Abstract
The baker’s yeast Saccharomyces cerevisiae is currently the dominant organism for industrial ethanol production due to its inherent general robustness and its long history of successful usage in the fermentation industry. It demonstrates a high rate of fermentation of hexose sugars, very good tolerance to ethanol and to inhibitors in lignocellulosic hydrolysates. On the other hand, baker’s yeast is unable to metabolize pentose sugars, particularly D-xylose, and L-arabinose, which account for more than one third of the total sugars in lignocellulosic biomass. As a result, it cannot be used for efficient lignocellulose based ethanol production. Great progress has been made to develop pentose-fermenting strains of S. cerevisiae through expression of two distinct heterologous pathways. The first pathway relies on expression of the fungal redox pathway that converts D-xylose or L-arabinose to D-xylulose.

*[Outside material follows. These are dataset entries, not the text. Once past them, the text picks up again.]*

(** * The undo / revert core of the CSV uploader

    A shallow embedding of [databricks_csv_uploader.py]: the Dash callbacks
    that edit the uploaded table, the bounded undo stack, the header
    derivation of [create_preview_table] and the schema inference of
    [create_delta_table_sql]; then the paths and names of the upload and of
    the statement, the lazy Databricks client and the checks of [config.py].

    Python objects live in a store, so that the shallow [dict.copy()] the
    callbacks push on the undo stack shares its lists and row dicts with the
    table that is edited afterwards. *)

From Stdlib Require Import ZArith String Ascii List Bool Lia.
From Stdlib Require Import Floats.SpecFloat.
From stdpp Require Import base option list strings pretty.

Local Open Scope nat_scope.

(** ** Python scalars *)

(** The scalars a JSON document decodes to.  [nan] is the float
    [S754_nan]. *)
Inductive pyval :=
  | PNone
  | PBool (b : bool)
  | PInt (z : Z)
  | PFloat (f : spec_float)
  | PStr (s : string).

Definition fnan : spec_float := S754_nan.

(** [float(z)]: the binary64 nearest to [z]. *)
Definition float_of_int (z : Z) : spec_float :=
  binary_normalize 53 1024 z 0%Z false.

Definition is_nan (v : pyval) : bool :=
  match v with
  | PFloat S754_nan => true
  | _ => false
  end.

(** [pd.notna]: everything but [None] and [nan]. *)
Definition pd_notna (v : pyval) : bool :=
  match v with
  | PNone => false
  | _ => negb (is_nan v)
  end.

(** ** The object store *)

Abbreviation loc := nat.

Inductive value :=
  | VScalar (c : pyval)
  | VRef (l : loc).

(** A [dict] keeps its keys in insertion order. *)
Inductive object :=
  | OList (items : list value)
  | ODict (entries : list (string * value)).

Abbreviation heap := (list object).

(** Store passing with failure: [None] is a raised exception. *)
Definition py (A : Type) : Type := heap -> option (A * heap).

#[global] Instance py_ret : MRet py := fun A a h => Some (a, h).
#[global] Instance py_bind : MBind py := fun A B f m h =>
  match m h with
  | Some (a, h') => f a h'
  | None => None
  end.

Definition raise {A} : py A := fun _ => None.

Definition alloc (o : object) : py value :=
  fun h => Some (VRef (length h), h ++ [o]).

Definition deref (v : value) : py object :=
  fun h =>
    match v with
    | VRef l => match h !! l with Some o => Some (o, h) | None => None end
    | VScalar _ => None
    end.

Definition assign (v : value) (o : object) : py unit :=
  fun h =>
    match v with
    | VRef l => if decide (l < length h) then Some (tt, <[l := o]> h) else None
    | VScalar _ => None
    end.

(** *** Dict entries *)

Section Entries.
Context {V : Type}.

Fixpoint entries_get (k : string) (es : list (string * V)) : option V :=
  match es with
  | [] => None
  | (k', v) :: es' => if String.eqb k' k then Some v else entries_get k es'
  end.

(** [d[k] = v]: an existing key keeps its place. *)
Fixpoint entries_set (k : string) (v : V) (es : list (string * V))
  : list (string * V) :=
  match es with
  | [] => [(k, v)]
  | (k', v') :: es' =>
      if String.eqb k' k then (k', v) :: es'
      else (k', v') :: entries_set k v es'
  end.

Fixpoint entries_del (k : string) (es : list (string * V))
  : list (string * V) :=
  match es with
  | [] => []
  | (k', v') :: es' =>
      if String.eqb k' k then es' else (k', v') :: entries_del k es'
  end.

This approach suffers from the problem of cofactor imbalance, resulting in unnecessary byproduct formation and therefore lower ethanol yield. The second pathway utilizes xylose isomerase that directly isomerizes D-xylose to D-xylulose or a multistep bacterial pathway that converts L-arabinose to D-xylose-5-P. Expression of the latter pathways is proven superior due to higher ethanol yield per consumed sugar. However, the expression of a bacterial pathway especially into industrial yeast strains has been a challenge a.o. due to the lower activities of the heterologous enzymes in yeast. This challenge has been addressed using various strain engineering approaches, including inverse metabolic engineering and evolutionary engineering. No single strain development approach outshines alone. Thus, successful strain development strategies should encompass a combination of the different engineering strategies.
Keywords: Arabinose fermentation, arabinose uptake, bioethanol, evolutionary adaptation, genome shuffling, metabolic engineering, pentose phosphate pathway, redox balance, Saccharomyces cerevisiae, xylose fermentation, xylose uptake.